Pathways


Hunna Art, Océane Sailly’s 2021 founded contemporary art gallery representing women artists based in or from the Gulf, and Raffles The Palm Dubai present an energetic group of emerging Gulf-based artists, Eman Ali (Oman), Talin Hazbar (Syria), Alymamah Rashed (Kuwait) and Alia Zaal (UAE), who embody a facet of the region’s shifting contemporary art scene. Spread out to the different corners of the five-star hotel, the show presents four chapters discussing the artists’ social, material, spiritual and political research while establishing a dialogue with the Raffles’ architecture.
‘With Pathways, Hunna Art is kicking off its dense programme for 2022 and shifting from online-only to a hybrid format. It is a milestone for us’, notes the gallery’s founder, Océane Sailly. Regional art enthusiasts surely appreciate the first physical exhibition from a promising and energetic new venture. Make sure to check out the exhibition at Raffles with its unusual, challenging and exciting environment for contemporary art – the show closes on 23 March 2022.


Eman Ali
Eman Ali’s work intertwines gender and socio-political ideologies to question the intricate Khaleeji culture, societies and women’s representations. She has integrated her practice as a social critique, observation and investigation of the multi-layered histories of the Gulf, the Arab world, and East Africa. Through her cinematic photographs, the artist reveals the untold norms of our society and invites viewers to reflect on the underlying boundaries and systems that govern our lives.
At the East Wing of the Raffles, Eman Eli presents an installation of her eponymous photographic series, ‘Corridors of Power’, reflecting on her native Oman’s grand development projects that came into fruition as dominating, theatrical and beautiful spaces. In this autoportrait series portrayed in Sultan Qaboos Grand Mosque in Muscat, Eman Ali appears opaque, overpowered and consumed by the grandness and opulence of the space. The visitors are invited to reflect on the synergy between the series and the hotel’s palatial premises and architecture.


Talin Hazbar
Talin Hazbar works across architecture, design and art to connect with surrounding landscapes and the intricate materiality of the natural world. Through her research-based study of architecture, she looks to redefine material experimentation to better understand the context of landscapes, material properties and organic processes so that they may be both sensitively and functionally applied in creative practice.
‘Stones in Silence’, a sculpture installation created from natural elements of the UAE, nested in the Raffles Club Lounge, reflects on the notions of time and impermanence while capturing the intricate materiality of the natural world and the endless possible collaborations between artists and nature.


Alymamah Rashed
Visual artist Alymamah Rashed looks into the discourse of her own body as a Muslim Cyborg, fluctuating between east and west. As a Muslim Cyborg, she collides her cultural references of home, between Kuwait and New York, and with the history of Islamic spiritualism.
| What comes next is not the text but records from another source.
End outcome.

(** ** Page counting *)

Definition is_uint (n : Z) : Prop := 0 <= n < 2 ^ 64.

Lemma uint_or_range v old : is_uint old -> is_uint (uint_or v old).
Proof. intros H. unfold uint_or. destruct (atoi v); [exact (uint_of_int_range _)|exact H]. Qed.

Lemma harvest_var_pages name v f : is_uint (fr_TransferredPages f) -> is_uint (fr_TransferredPages (harvest_var name v f)).
Proof. intros H. open_harvest; first [exact H | exact (uint_or_range v _ H)]. Qed.

Lemma harvest_foldl_pages ev names f : is_uint (fr_TransferredPages f) ->
  is_uint (fr_TransferredPages (foldl (harvest_step ev) f names)).
Proof.
  revert f. induction names as [|n names IH]; intros f Hf; simpl; [done|]. apply IH.
  unfold harvest_step. destruct (_ =? "")%string; [exact Hf|]. apply harvest_var_pages. exact Hf.
Qed.

Lemma add_hangup_pages ev f : is_uint (fr_TransferredPages f) -> is_uint (fr_TransferredPages (add_hangup ev f)).
Proof.
  intros Hf. apply (harvest_foldl_pages ev faxResultVarNames) in Hf. unfold add_hangup, harvestResultVars.
  revert Hf. generalize (foldl (harvest_step ev) f faxResultVarNames) as g. intros g. by destruct (fr_bridge g).
Qed.

Lemma AddEvent_pages now ev f : is_uint (fr_TransferredPages f) -> is_uint (fr_TransferredPages (AddEvent now ev f)).
Proof.
  intros Hf. unfold AddEvent. destruct (_ =? "CHANNEL_CALLSTATE")%string.
  { unfold add_callstate. do 2 destruct (_ =? _)%string; exact Hf. }
  destruct (_ =? "CHANNEL_HANGUP")%string.
  { apply add_hangup_pages. exact Hf. }
  destruct (_ =? "CUSTOM")%string; [|exact Hf]. unfold add_custom.
  destruct (str_mem _ negotiation_events); [exact Hf|].
  destruct (str_mem _ page_events); [exact (uint_or_range _ _ Hf)|].
  destruct (str_mem _ result_events); [exact (uint_or_range _ _ Hf)|exact Hf].
Qed.

Definition is_page_event (ev : Event) : bool :=
  (ev_get ev "Event-Name" =? "CUSTOM")%string && str_mem (ev_get ev "Event-Subclass") page_events.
Her work negotiates her female subjectivity, regional folklore, and the everyday banal objects that Alymamah Rashed encounters as well as the rapid social shifts that she has witnessed, such as the fast industrialisation of the Gulf region.
‘My Palm Fronds Breathe (̶F̶o̶r̶ ̶Y̶o̶u̶)’”, exhibited in the West Wing of the resort, explores the sensation of the spirit’s yearning to reside in a celestial home of eternity. This series of new paintings and watercolours converges the sightings of the everyday in Kuwait with her spiritual epiphanies. Each work unravels a vision captured in time that carries on an ever-changing mode of personal storytelling.


Alia Zaal
Alia Zaal is a multidisciplinary artist who explores memory, history and the changing urban and natural environment of her surroundings. Examining the connection between vision and perception, her work often tracks the interplay between digital and analogue. Her paintings are based on personal photographs – of interiors, landscapes and scenes extracted from her visual diary. The transformation of images from one medium to another is seen as an allegory of the perceptions and lenses through which memories pass.
At this exhibition, Alia Zaal presents works from the series ‘Through Her Eyes’, an ongoing investigation of the relationship between photography and painting, as well as new portraits painted on wooden panels referencing photographs from her personal archives along with historic portraits taken at the end of the 19th century, thus offering a new take on the art of portraiture.
Featured image: Talin Hazbar, ‘Dislocated Veins’.